14A peregrinação folclórica, iniciada em 1938, foi o resultado do impacte que o concurso A Aldeia Mais Portuguesa de Portugal provocou nessa época. Nas décadas de 1980 e 1990, a continuidade da peregrinação foi devida ao prestígio e à acção do GECTM. Acudiram à aldeia canais de televisão e estações de rádio: Mário Martins,6 responsável pelo departamento de “Artistas e Repertório” da EMI-Valentim de Carvalho; equipas pedagógicas do Ministério da Educação; comitivas integradas em eventos regionais, e o Presidente da República em Agosto de 1984.
15Depois de quatro fonogramas editados, elementos do GECTM editaram, em 1994, o Cancioneiro Popular de Manhouce, com 57 transcrições “de várias expressões musicais das gentes de Manhouce” (Silvestre, Costa & Boavida 1994: 7). Segundo os autores, o objectivo desta edição foi divulgar o repertório. Contudo, uma vez que esse repertório compilado já fora editado em fonograma pelos grupos de Manhouce e a escrita musical é apenas acessível a um reduzido número de pessoas, aquela razão perde pertinência. A razão da iniciativa prende-se provavelmente com a valorização do texto escrito sobre a transmissão oral ou o fonograma.
A militância de manhoucenses e “Amigos de Manhouce”7
16Depois do concurso — em 1938 e em 1940 (e com carácter esporádico em 1953) —, o Rancho de Manhouce foi um precioso instrumento nas mãos de organismos oficiais. Confrontados com a necessidade de dar resposta a solicitações no campo da etnografia e do folclore, as instituições regionais (província de Viseu e câmara municipal de São Pedro do Sul) serviram-se do Rancho de Manhouce para se fazerem representar. O Rancho de Manhouce (assim como o Rancho de Cambra, a outra aldeia que representou a província da Beira Alta no concurso) reunia as condições necessárias a essas solicitações: o rancho já estava formado e contava com o reconhecimento oficial necessário para assegurar que a sua escolha pela autarquia era inquestionável, evitando-se, assim, eventuais conflitos com outras aldeias.8
17A partir de 1953 surgiram os primeiros esforços internos para actuar fora dos eventos governamentais. Tais esforços foram assumidos por Gomes Silvestre,9 um dos seus dirigentes, ao colocar ao dispor do grupo a sua rede de relações pessoais e ao exibir títulos10 e outras formas de reconhecimento externo alcançados com o rancho de Manhouce e/ ou produtos que oferece (trajo, repertório, forma de cantar) com a participação no concurso ou com a peregrinação folclórica.11 É, contudo, necessário esperar pelos anos 1980 para que esse esforço — na figura do GECTM — ganhe visibilidade nacional e em algumas comunidades portuguesas do Brasil, de Espanha e de França.

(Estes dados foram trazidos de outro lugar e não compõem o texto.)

Lemma lookup_map_words_other f p a n i : (a + 4 * n <= length p)%nat ->
  (i < a \/ a + 4 * n <= i)%nat -> map_words f p a n !! i = p !! i.
Proof.
  revert p a; induction n as [|n IH]; intros p a Hl Hd; simpl; [done|].
  rewrite IH; rewrite ?length_set_be32; try lia. apply lookup_set_be32_other; lia.
Qed.

#[export] Instance bytes_ok_dec p : Decision (bytes_ok p).
Proof. apply Forall_dec. intros x. unfold is_byte. apply _. Defined.

#[export] Instance is_tcp4_dec p : Decision (is_tcp4 p).
Proof. unfold is_tcp4. apply _. Defined.

(** Header offsets as numerals, for [lia]. *)
Ltac offs :=
  unfold off_h_proto, off_ip, off_protocol, off_saddr, off_daddr, off_tcp, off_source, off_dest,
    off_seq, off_ack_seq, off_doff, off_flags, off_check, off_options in *.
Ltac offlia := offs; lia.

Lemma proto_is_ip p : bytes_ok p -> (off_ip <= length p)%nat ->
  (le_at 2 p off_h_proto =? bswap16 ETH_P_IP) = (be_at 2 p off_h_proto =? ETH_P_IP).
Proof.
  intros Hb Hl. rewrite <- bswap16_le_at by (try done; offlia).
  pose proof (le_at_range 2 p off_h_proto Hb ltac:(offlia)) as Hr.
  change (256 ^ Z.of_nat 2) with 65536 in Hr. set (v := le_at 2 p off_h_proto) in *.
  replace (bswap16 ETH_P_IP) with 8 by reflexivity.
  replace (bswap16 v) with (v / 256 + 256 * (v mod 256)).
  - unfold ETH_P_IP. destruct (Z.eqb_spec v 8), (Z.eqb_spec (v / 256 + 256 * (v mod 256)) 2048); auto; modlia.
  - unfold bswap16, be_val. cbn [le_bytes rev app le_val]. modlia.
Qed.

(** Symbolic execution of the eBPF programs. *)
Ltac bpf_step :=
  cbn beta iota;
  lazymatch goal with
  | |- wp (past_end _) _ _ => apply wp_past_end; intros ?Hpe
  | |- wp (ld _ _) _ _ => apply wp_ld; [try (cbn [pkt]; offlia)|]
  | |- wp (st _ _ _) _ _ => apply wp_st; [try (cbn [pkt]; offlia)|]
  | |- wp (rewrite_word _ _ _) _ _ => apply wp_rewrite_word; [try done | try (cbn [pkt]; offlia) |]
  | |- wp (set_flow_map _) _ _ => apply wp_modify
  | |- wp (set_seq_map _) _ _ => apply wp_modify
  | _ => wp_step
  end; cbn beta iota.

18Os últimos anos da década de 1970 foram marcados pela formação de grupos musicais: Sociedade dos Reis, Os Ganduns, Orfeão de Manhouce (formação que esteve na origem do GECTM), um grupo de alunos da escola de ensino básico. À excepção de Os Ganduns, todos os outros grupos construíram as suas representações a partir dos elementos definidos em 1938 como sendo o folclore de Manhouce. Dos factores que fomentaram a proliferação de grupos folclóricos, podem destacar-se:
A dinâmica que a folclorização gerou no concelho de São Pedro do Sul. Em resposta à solicitação concelhia de ranchos folclóricos para apoiar a promoção de produtos locais e do turismo, constituem-se três grupos na década de 1980: Rancho Infantil da Casa do Povo de Manhouce, Grupo Etnográfico de Trajes e Cantares de Manhouce e Rancho Folclórico da Casa do Povo de Manhouce.

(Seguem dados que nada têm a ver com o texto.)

(* ===== verification/Ingress.v ===== *)
(** * The ingress XDP program (Backend/ingress_xdp.c)

    [ingress_xdp_prog] translates acknowledgement numbers of packets that
    arrive at the back end from the sequence space of the switch to that of the
    server, records the space of new flows, and keeps the TCP checksum. *)
From Stdlib Require Import ZArith Lia.
From stdpp Require Import base list gmap.
From S2P Require Import Prelude Checksum Bpf.

Inductive xdp_action : Type := XDP_DROP | XDP_PASS.

(** Where the option scan of lines 80-126 jumps; [FallThrough] is control
    reaching line 128, past the whole [if]/[else]. *)
Inductive opt_ctl : Type := GotoDrop | GotoOut | GotoSack (opt : nat) | FallThrough.

Section ingress.
Context {Mp : Type} `{BpfHash Mp} `{CsumDiff}.
Abbreviation B := (M (bpf_st Mp) fault).

(** The key of a packet that arrives: source address and port. *)
Definition ingress_key : B key_t :=
  saddr ← ld 4 off_saddr; source ← ld 2 off_source; mret (Key saddr source 0).

(** One of the first two option checks: skip a NOP (kind 1), leave on
    anything that is not SACK (kind 5). *)
Definition scan_option (opt : nat) (next : nat -> B opt_ctl) : B opt_ctl :=
  b ← past_end (opt + 1);
  if b : bool then mret GotoDrop else
  kind ← ld 1 opt;
  if kind =? 1 then next (opt + 1)%nat
  else if negb (kind =? 5) then mret GotoOut
  else mret (GotoSack opt).

(** The third check does not skip. *)
Definition scan_last (opt : nat) : B opt_ctl :=
  b ← past_end (opt + 1);
  if b : bool then mret GotoDrop else
  kind ← ld 1 opt;
  if negb (kind =? 5) then mret GotoOut else mret (GotoSack opt).

Definition ingress_options : B opt_ctl :=
  doff ← ld 1 off_doff;
  if 5 <? tcp_doff doff
  then scan_option off_options (fun opt => scan_option opt scan_last)
  else mret GotoOut.

(** One of the four [if(len >= 10)] blocks; [None] is [return XDP_DROP]. *)
Definition sack_block (diff : Z) (a : nat * Z * Z) : B (option (nat * Z * Z)) :=
  let '(sack, len, csum) := a in
  if 10 <=? len then
    b ← past_end (sack + 8);
    if b : bool then mret None else
    csum ← rewrite_word (fun x => x + diff) sack csum;
    csum ← rewrite_word (fun x => x + diff) (sack + 4) csum;
    mret (Some ((sack + 8)%nat, u8 (len - 8), csum))
  else mret (Some (sack, len, csum)).

Fixpoint sack_blocks (n : nat) (diff : Z) (a : nat * Z * Z) : B (option (nat * Z * Z)) :=
  match n with
  | O => mret (Some a)
  | S n => r ← sack_block diff a;
           match r with None => mret None | Some a => sack_blocks n diff a end
  end.

(** The label [sack_out]: four blocks, then the length must be used up. *)
Definition sack_out (diff : Z) (opt : nat) (csum : Z) : B (option Z) :=
  b ← past_end (opt + 2);
  if b : bool then mret None else
  len ← ld 1 (opt + 1);
  r ← sack_blocks 4 diff ((opt + 2)%nat, len, csum);
  match r with
  | None => mret None
  | Some (_, len, csum) => if negb (len =? 2) then mret None else mret (Some csum)
  end.

(** The label [out]. *)
Definition ingress_out (csum : Z) : B xdp_action :=
  _ ← st 2 off_check (csum_folder_helper csum);
  mret XDP_PASS.

(** Lines 128-133. *)
Definition ingress_rst (key : key_t) : B unit :=
  flags ← ld 1 off_flags;
  if tcp_rst flags then
    fm ← gets flow_map; _ ← set_flow_map (bpf_map_delete_elem fm key);
    sm ← gets seq_map; set_seq_map (bpf_map_delete_elem sm key)
  else mret tt.

(** The branch [if(diff)]. *)
Definition ingress_known (key : key_t) (diff csum : Z) : B xdp_action :=
  csum ← rewrite_word (fun x => x + diff) off_ack_seq csum;
  ctl ← ingress_options;
  match ctl with
  | GotoDrop => mret XDP_DROP
  | GotoOut => ingress_out csum
  | GotoSack opt =>
      r ← sack_out diff opt csum;
      match r with None => mret XDP_DROP | Some csum => ingress_out csum end
  | FallThrough => _ ← ingress_rst key; ingress_out csum
  end.

(** The branch [else]: a flow that has no difference yet. *)
Definition ingress_new (key : key_t) (csum : Z) : B xdp_action :=
  flags ← ld 1 off_flags;
  if negb (tcp_syn flags) then mret XDP_PASS else
  ack_seq ← ld 4 off_ack_seq;
  sm ← gets seq_map;
  _ ← set_seq_map (bpf_map_update_elem sm key ack_seq);
  let csum := u32 (bpf_csum_diff (le_bytes 4 ack_seq) (le_bytes 4 0) csum) in
  _ ← st 4 off_ack_seq 0;
  ingress_out csum.

Definition ingress_xdp_prog : B xdp_action :=
  b ← past_end off_ip;
  if b : bool then mret XDP_DROP else
  h_proto ← ld 2 off_h_proto;
  if negb (h_proto =? bswap16 ETH_P_IP) then mret XDP_PASS else
  b ← past_end off_tcp;
  if b : bool then mret XDP_DROP else
  protocol ← ld 1 off_protocol;
  if negb (protocol =? IPPROTO_TCP) then mret XDP_PASS else
  b ← past_end off_options;
  if b : bool then mret XDP_DROP else
  key ← ingress_key;
  fm ← gets flow_map;
  check ← ld 2 off_check;
  let csum := csum_seed check in
  match bpf_map_lookup_elem fm key with
  | Some diff => ingress_known key diff csum
  | None => ingress_new key csum
  end.
End ingress.

(** ** What the option area holds

    [sack_shape p (Some (opt, k))]: behind at most two NOPs, a SACK option at
    [opt] with [k] blocks, all inside the packet; [None]: no option that the
    program translates. *)
Definition nops (p : list Z) (j : nat) : Prop := forall i, (i < j)%nat -> p !! (off_options + i)%nat = Some 1.

Inductive sack_shape (p : list Z) : option (nat * nat) -> Prop :=
| shape_none :
    tcp_doff (le_at 1 p off_doff) <= 5 -> sack_shape p None
| shape_other j kind :
    5 < tcp_doff (le_at 1 p off_doff) -> (j <= 2)%nat -> nops p j ->
    p !! (off_options + j)%nat = Some kind -> kind <> 5 -> (kind <> 1 \/ j = 2%nat) ->
    sack_shape p None
| shape_sack j k :
    5 < tcp_doff (le_at 1 p off_doff) -> (j <= 2)%nat -> nops p j ->
    p !! (off_options + j)%nat = Some 5 ->
    p !! (off_options + j + 1)%nat = Some (2 + 8 * Z.of_nat k) -> (k <= 4)%nat ->
    (off_options + j + 2 + 8 * k <= length p)%nat ->
    sack_shape p (Some ((off_options + j)%nat, k)).

(** The packet with its acknowledgement number and its SACK edges moved. *)
Definition acks_shifted (diff : Z) (o : option (nat * nat)) (p : list Z) : list Z :=
  let p1 := map_words (fun x => x + diff) p off_ack_seq 1 in
  match o with
  | None => p1
  | Some (opt, k) => map_words (fun x => x + diff) p1 (opt + 2) (2 * k)
  end.

(** Every edge is on a 16-bit boundary of the segment. *)
Definition sack_aligned (o : option (nat * nat)) : Prop :=
  match o with None => True | Some (opt, k) => Nat.Even (opt - off_options) \/ k = O end.

(** ** The option scan *)

Lemma nops_0 p : nops p 0.
Proof. intros i Hi. lia. Qed.

Lemma nops_S p j : nops p j -> p !! (off_options + j)%nat = Some 1 -> nops p (S j).
Proof. intros Hn Hj i Hi. destruct (decide (i = j)) as [->|]; [done | apply Hn; lia]. Qed.

Lemma nops_two p j i : nops p j -> (i < j)%nat -> p !! (off_options + i)%nat = Some 1.
Proof. intros Hn Hi. by apply Hn. Qed.

(** Behind [j] NOPs, a byte that is not a NOP (or comes third) decides. *)
Lemma sack_shape_at p j kind o :
  5 < tcp_doff (le_at 1 p off_doff) -> (j <= 2)%nat -> nops p j ->
  p !! (off_options + j)%nat = Some kind -> (kind <> 1 \/ j = 2%nat) -> sack_shape p o ->
  (kind <> 5 /\ o = None) \/
  (kind = 5 /\ exists k, o = Some ((off_options + j)%nat, k) /\
     p !! (off_options + j + 1)%nat = Some (2 + 8 * Z.of_nat k) /\ (k <= 4)%nat /\
     (off_options + j + 2 + 8 * k <= length p)%nat).
Proof.
  intros Hd Hj Hn Hk Hor Hs.
  assert (forall j' kind', (j' <= 2)%nat -> nops p j' -> p !! (off_options + j')%nat = Some kind' ->
            (kind' <> 1 \/ j' = 2%nat) -> j' = j) as Hu.
  { intros j' kind' Hj' Hn' Hk' Hor'. destruct (Nat.lt_trichotomy j' j) as [Hlt|[->|Hlt]]; [|done|].
    - pose proof (Hn j' Hlt). destruct Hor' as [| ->]; [congruence|]. lia.
    - pose proof (Hn' j Hlt). destruct Hor as [| ->]; [congruence|]. lia. }
  destruct Hs as [Hle | j' kind' _ Hj' Hn' Hk' H5 Hor' | j' k _ Hj' Hn' Hk' Hl' Hk4 Hlen].
  - lia.
  - specialize (Hu j' kind' Hj' Hn' Hk' Hor') as ->. left. split; congruence.
  - specialize (Hu j' 5 Hj' Hn' Hk' ltac:(lia)) as ->. right. split; [congruence|]. eauto 10.
Qed.

Lemma sack_shape_unique p o o' : sack_shape p o -> sack_shape p o' -> o = o'.
Proof.
  intros Hs Hs'. assert (5 < tcp_doff (le_at 1 p off_doff) -> forall j kind, (j <= 2)%nat -> nops p j ->
    p !! (off_options + j)%nat = Some kind -> (kind <> 1 \/ j = 2%nat) -> o = o') as Hu.
  { intros Hd j kind Hj Hn Hk Hor.
    destruct (sack_shape_at p j kind o Hd Hj Hn Hk Hor Hs) as [[? ->]|[? (k & -> & Hl & _)]];
    destruct (sack_shape_at p j kind o' Hd Hj Hn Hk Hor Hs') as [[? ->]|[? (k' & -> & Hl' & _)]]; try done.
    replace k' with k; [done|]. rewrite Hl in Hl'. injection Hl'. lia. }
  destruct Hs as [Hd | j kind Hd Hj Hn Hk H5 Hor | j k Hd Hj Hn Hk Hlen Hk4 Hfit].
  - destruct Hs'; [done | lia | lia].
  - by eapply Hu.
  - by eapply (Hu Hd j 5); auto; left.
Qed.

(** A packet that ends inside the NOPs has no shape. *)
Lemma sack_shape_short p j o :
  5 < tcp_doff (le_at 1 p off_doff) -> (j <= 2)%nat -> nops p j ->
  (length p < off_options + j + 1)%nat -> ~ sack_shape p o.
Proof.
  intros Hd Hj Hn Hl Hs.
  assert (forall j' kind', (j' <= 2)%nat -> nops p j' -> p !! (off_options + j')%nat = Some kind' ->
            (kind' <> 1 \/ j' = 2%nat) -> False) as Hu.
  { intros j' kind' Hj' Hn' Hk' Hor'. pose proof (lookup_lt_Some _ _ _ Hk').
    pose proof (Hn j' ltac:(lia)). destruct Hor'; [congruence | lia]. }
  destruct Hs as [Hle | j' kind' _ Hj' Hn' Hk' H5 Hor' | j' k _ Hj' Hn' Hk' Hl' Hk4 Hlen];
    [lia | eapply Hu; eauto | eapply Hu; eauto; lia].
Qed.

(** The shape only depends on the bytes from the data offset on. *)
Lemma sack_shape_ext p q o : length p = length q ->
  (forall i, (off_doff <= i)%nat -> p !! i = q !! i) -> sack_shape p o -> sack_shape q o.
Proof.
  intros Hl E Hs.
  assert (le_at 1 p off_doff = le_at 1 q off_doff) as Ed
    by (unfold le_at; f_equal; apply slice_ext; intros; apply E; lia).
  assert (forall j, nops p j -> nops q j) as En
    by (intros j Hn i Hi; rewrite <- E by offlia; by apply Hn).
  destruct Hs as [Hd | j kind Hd Hj Hn Hk H5 Hor | j k Hd Hj Hn Hk Hlen Hk4 Hfit].
  - apply shape_none. by rewrite <- Ed.
  - apply (shape_other _ j kind); auto; [by rewrite <- Ed | rewrite <- E by offlia; done].
  - apply shape_sack; auto; [by rewrite <- Ed | rewrite <- E by offlia; done.. | lia].
Qed.

Lemma lookup_le_at p a : (a < length p)%nat -> p !! a = Some (le_at 1 p a).
Proof. intros Hl. destruct (lookup_lt_is_Some_2 p a Hl) as [b Hb]. by rewrite Hb, (le_at_1 _ _ _ Hb). Qed.

Section scan.
Context {Mp : Type} `{BpfHash Mp} `{CsumDiff}.
Implicit Types s : bpf_st Mp.

(** What the scan decides, for a scan that has skipped [j] NOPs. *)
Definition scan_post (p : list Z) (c : opt_ctl) : Prop :=
  match c with
  | GotoDrop => forall o, ~ sack_shape p o
  | GotoOut => sack_shape p None
  | GotoSack opt => exists j, opt = (off_options + j)%nat /\ (j <= 2)%nat /\ nops p j /\
      p !! opt = Some 5 /\ 5 < tcp_doff (le_at 1 p off_doff)
  | FallThrough => False
  end.

Lemma wp_scan_last (Q : outcome fault opt_ctl -> bpf_st Mp -> Prop) s :
  5 < tcp_doff (le_at 1 (pkt s) off_doff) -> nops (pkt s) 2 ->
  (forall c, scan_post (pkt s) c -> Q (Ret c) s) -> wp (scan_last (off_options + 2)) Q s.
Proof.
  intros Hd Hn HQ. unfold scan_last. bpf_step. bpf_step.
  - bpf_step. apply HQ. intros o. by apply (sack_shape_short _ 2).
  - bpf_step. bpf_step. pose proof (lookup_le_at (pkt s) (off_options + 2) ltac:(lia)) as Hk.
    destruct (Z.eqb_spec (le_at 1 (pkt s) (off_options + 2)) 5) as [E|E]; simpl; bpf_step; apply HQ.
    + exists 2%nat. rewrite E in Hk. split_and!; auto.
    + eapply shape_other; eauto.
Qed.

A integração na “comunidade folclórica” com actividade em torno da Federação do Folclore Português e do Festival de Folclore do Algarve. Dos três grupos formados, só o GECTM colheu por parte da federação e do festival um reconhecimento imediato. Graças a ele, o grupo viu convergir sobre si as atenções dos media e dos promotores do espectáculo.
A militância de três manhoucenses (Lourenço da Silva, Isabel Silvestre e Gomes Beato) foi decisiva para a emergência e sobrevivência dos grupos. Durante o período de 1980 a 1986 eles desenvolveram acções para a estetização das exibições: apuramento de repertório, selecção de vozes, aperfeiçoamento técnico e articulação do desempenho com o espaço e a história de Manhouce (alocuções, jornais, outras publicações).
Os Amigos de Manhouce, expressão utilizada por elementos do GECTM para se referirem aos indivíduos e instituições que contribuíram para o reconhecimento do agrupamento.
Um grupo singular
19Contrariamente aos outros grupos folclóricos de Manhouce, o GECTM excluiu as danças das suas performações, uniformizou o trajo e executa o repertório num andamento mais lento. Estas três opções, articuladas com os aspectos que a seguir se referem, definem a convergência de sentido na transmissão dos valores que orientam o grupo: antiguidade e autenticidade.
20O GECTM é constituído por dois solistas (Isabel Silvestre e Lourenço da Silva), uma tocata e um coro feminino. Entre 1980 e 2000 observou-se mobilidade dos seus elementos, a par da variedade e aumento do número de instrumentos e do alargamento da tocata às mulheres. O GECTM é solicitado para actuações em inúmeras localidades, o que propicia aos seus elementos (actualmente, um terço pertence à mesma família) o conhecimento do território nacional e de países estrangeiros e também uma amizade e intimidade sedimentadas ao longo dos momentos passados juntos.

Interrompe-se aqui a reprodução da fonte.